“YOU CAN’T WRITE THE SAME BOOK TWICE”: Max Roach (1924-2007)

Abbey Lincoln and Max Roach.

Max Roach
We Insist! Max Roach’s Freedom Now Suite
Candid : 1960

MR, drums; Booker Little, trumpet; Julian Priester, trombone; Walter Benton, tenor sax; James Schenck, bass; Michael Olatunji, conga; Tomas DuVall, percussion; Raymond Mantilla, percussion; Abbey Lincoln, vocals.

Max Roach
Percussion Bitter Sweet
Impulse : 1961

MR, drums; Clifford Jordan, tenor sax; Eric Dolphy, bass clarinet, flute; Booker Little, trumpet; Julian Priester, trombone; Mal Waldron, piano; Art Davis, bass; Carlos Valdes, congas, Abbey Lincoln, vocals.

Max Roach and Archie Shepp
The Long March
hatHUT : 1979

MR, drums; AS, tenor sax.

Max Roach and Anthony Braxton
Birth and Rebirth
Black Saint : 1978

MX, drums; AB, sax.

Max Roach and Cecil Taylor
Historic Concerts
Soul Note : 1984

MR, drums; CT, piano.

“You can’t write the same book twice. Though I’ve been in historic musical situations, I can’t go back and do that again. And though I run into artistic crises, they keep my life interesting.” -Max Roach

We’re sad to learn about the passing of the great Max Roach.

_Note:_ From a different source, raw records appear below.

(* ===== verification/Config.v ===== *)
(** The configuration (hab_parser.c) and what is made of it when the driver starts
    (the end of hab.c): the table of which remote VM uses which group of mmids in
    which role, and the physical channels created for it. *)
From S2P Require Import Prelude Header World Logic Memory Invariant Pchan Exports Context Vchan Wait Open Loopback Sample Msg Hab.

(* src/hab.h:95-95 HABCFG_MMID_AREA_MAX *)
Definition HABCFG_MMID_AREA_MAX : Z := 16.
(* src/hab.h:97-97 HABCFG_VMID_MAX *)
Definition HABCFG_VMID_MAX : Z := 16.
(* src/hab.h:98-98 HABCFG_VMID_INVALID *)
Definition HABCFG_VMID_INVALID : Z := -1.
(* src/hab.h:114-115 HABCFG_BE_FALSE *)
Definition HABCFG_BE_FALSE : Z := 0.
(* src/hab.h:114-115 HABCFG_BE_TRUE *)
Definition HABCFG_BE_TRUE : Z := 1.

(** The first and the end of each group, [MM_*_START] and [MM_*_END]. *)
(* src/include/uapi/linux/habmmid.h:11-90 MM_AUD_START *)
Definition mmid_groups : list (Z * Z) :=
  [(100, 105); (200, 203); (300, 306); (400, 402); (500, 504); (600, 602); (700, 702); (800, 803);
   (900, 902); (1000, 1002); (1100, 1103); (1200, 1202); (1300, 1304); (1400, 1402); (1500, 1502); (1600, 1602)].
(* src/include/uapi/linux/habmmid.h:11-11 MM_AUD_START *)
Definition MM_AUD_START : Z := 100.
(* src/include/uapi/linux/habmmid.h:89-89 MM_ID_MAX *)
Definition MM_ID_MAX : Z := 1603.

(** ** The table *)

(* src/hab.h:368-372 vmid_mmid_desc *)
Record vmid_mmid_desc := { vd_vmid : Z; vd_mmid : list Z; vd_is_listener : list Z }.

(* src/hab.h:374-377 local_vmid *)
Record local_vmid := { lv_self : Z; lv_list : list vmid_mmid_desc }.

(** [memset] to [HABCFG_VMID_INVALID]: every word is -1. *)
(* src/hab.c:1175-1176 do_hab_parse *)
Definition blank_desc : vmid_mmid_desc :=
  Build_vmid_mmid_desc HABCFG_VMID_INVALID (repeat HABCFG_VMID_INVALID 17) (repeat HABCFG_VMID_INVALID 17).
(* src/hab.c:1175-1176 do_hab_parse *)
Definition blank_settings : local_vmid := Build_local_vmid HABCFG_VMID_INVALID (repeat blank_desc 16).

(** A store into an array of the table. *)
Definition arr_set {A} (l : list A) (i : Z) (x : A) : res (list A) :=
  if (0 <=? i) && (i <? zlen l) then Ok (<[Z.to_nat i := x]> l) else Fault OutOfBounds.
Definition arr_get {A} (l : list A) (i : Z) : res A :=
  if (0 <=? i) && (i <? zlen l) then of_opt OutOfBounds (l !! Z.to_nat i) else Fault OutOfBounds.

(** [n] turns of a counting loop. *)
Fixpoint for_range {A} (f : Z -> A -> res A) (lo : Z) (n : nat) (a : A) : res A :=
  match n with
  | O => Ok a
  | S n => let? a := f lo a in for_range f (lo + 1) n a
  end.

(* src/hab_parser.c:20-29 fill_vmid_mmid_tbl *)
Definition fill_mmid (be j : Z) (d : vmid_mmid_desc) : res vmid_mmid_desc :=
  let? mmid := arr_set (vd_mmid d) j j in
  let? listener := arr_set (vd_is_listener d) j be in
  Ok (Build_vmid_mmid_desc (vd_vmid d) mmid listener).

(* src/hab_parser.c:18-30 fill_vmid_mmid_tbl *)
Definition fill_vmid (mmid_start mmid_range be i : Z) (tbl : list vmid_mmid_desc) : res (list vmid_mmid_desc) :=
  let? d := arr_get tbl i in
  let? d := for_range (fill_mmid be) mmid_start (Z.to_nat mmid_range)
    (Build_vmid_mmid_desc i (vd_mmid d) (vd_is_listener d)) in
  arr_set tbl i d.

(* src/hab_parser.c:12-33 fill_vmid_mmid_tbl *)
Definition fill_vmid_mmid_tbl (tbl : list vmid_mmid_desc) (vm_start vm_range mmid_start mmid_range be : Z) :
    res (list vmid_mmid_desc) :=
  for_range (fill_vmid mmid_start mmid_range be) vm_start (Z.to_nat vm_range) tbl.

(** The driver is built for a host ([CONFIG_MSM_VHOST_HAB]) or for a guest. *)
(* src/hab_parser.c:41-67 fill_default_gvm_settings *)
Definition fill_default_gvm_settings (vhost : bool) (settings : local_vmid) (vmid mmid_start mmid_end : Z) :
    res local_vmid :=
  let self := if vhost then 0 else vmid in
  let vmremote := if vhost then vmid else 0 in
  let? tbl := fill_vmid_mmid_tbl (lv_list settings) vmremote 1 (Z.quot mmid_start 100)
    (Z.quot (mmid_end - mmid_start) 100 + 1) (if vhost then HABCFG_BE_TRUE else HABCFG_BE_FALSE) in
  Ok (Build_local_vmid self tbl).

(** ** The device tree

    What the kernel's [of_property_*] calls find: a value, or the error they return. *)
Record mmid_grp_node := { g_start_id : Z + Z; g_role_be : Z + bool; g_vmids : Z + list Z }.
Record hab_node := { n_vmid : Z + Z; n_children : list mmid_grp_node }.

(* src/hab_parser.c:135-152 hab_parse_dt *)
Fixpoint parse_vmids (start be : Z) (vmids : list Z) (tbl : list vmid_mmid_desc) : res (Z * list vmid_mmid_desc) :=
  match vmids with
  | [] => Ok (0, tbl)
  | v :: vmids =>
      if HABCFG_VMID_MAX <=? u32 v then Ok (- EINVAL, tbl)
      else
        let? tbl := fill_vmid_mmid_tbl tbl v 1 (Z.quot start 100) 1 be in
        parse_vmids start be vmids tbl
  end.

(** The remote vmids are read into an array of 16 on the stack, however many there
    are. *)
(* src/hab_parser.c:97-154 hab_parse_dt *)
Fixpoint parse_groups (groups : list mmid_grp_node) (tbl : list vmid_mmid_desc) : res (Z * list vmid_mmid_desc) :=
  match groups with
  | [] => Ok (0, tbl)
  | g :: groups =>
      match g_start_id g, g_role_be g, g_vmids g with
      | inl r, _, _ => Ok (r, tbl)
      | _, inl r, _ => Ok (r, tbl)
      | _, _, inl r => Ok (r, tbl)
      | inr start, inr be, inr vmids =>
          if 16 <? zlen vmids then Fault OutOfBounds
          else
            let? r := parse_vmids (i32 start) (if be then 1 else 0) vmids tbl in
            if r.1 =? 0 then parse_groups groups (r.2) else Ok r
      end
  end.

(* src/hab_parser.c:70-158 hab_parse_dt *)
Definition hab_parse_dt (dt : option hab_node) (settings : local_vmid) : res (Z * local_vmid) :=
  match dt with
  | None => Ok (- ENODEV, settings)
  | Some n =>
      match n_vmid n with
      | inl r => Ok (r, settings)
      | inr vmid =>
          let? r := parse_groups (n_children n) (lv_list settings) in
          Ok (r.1, Build_local_vmid (i32 vmid) (r.2))
      end
  end.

First the obvious: Max Roach was one the great drummers. Any genre. Period. His contributions to jazz have been immeasurable. Just skimming his impressive discography with one eye closed you’ll find the legendary sides with Charlie Parker, the famous Massey Hall gig, Miles Davis’s Birth of the Cool, seminal recordings with Bud Powell, the group he co-led with Clifford Brown, the essential Money Jungle with Duke Ellington and Charles Mingus. And damn, that’s scratching the proverbial surface.

Many obits will stick to those historic moments and they are indeed impressive. But Max Roach never rested on his laurels. Like few others, he spanned jazz history from bebop to the furthest reaches of the avant garde. And unlike many of his peers, Roach restlessly sought to play in different contexts and embrace new musical modes. He embodied the idea that music was one great continuum and shredded the received notion the avant and the tradition were somehow at odds.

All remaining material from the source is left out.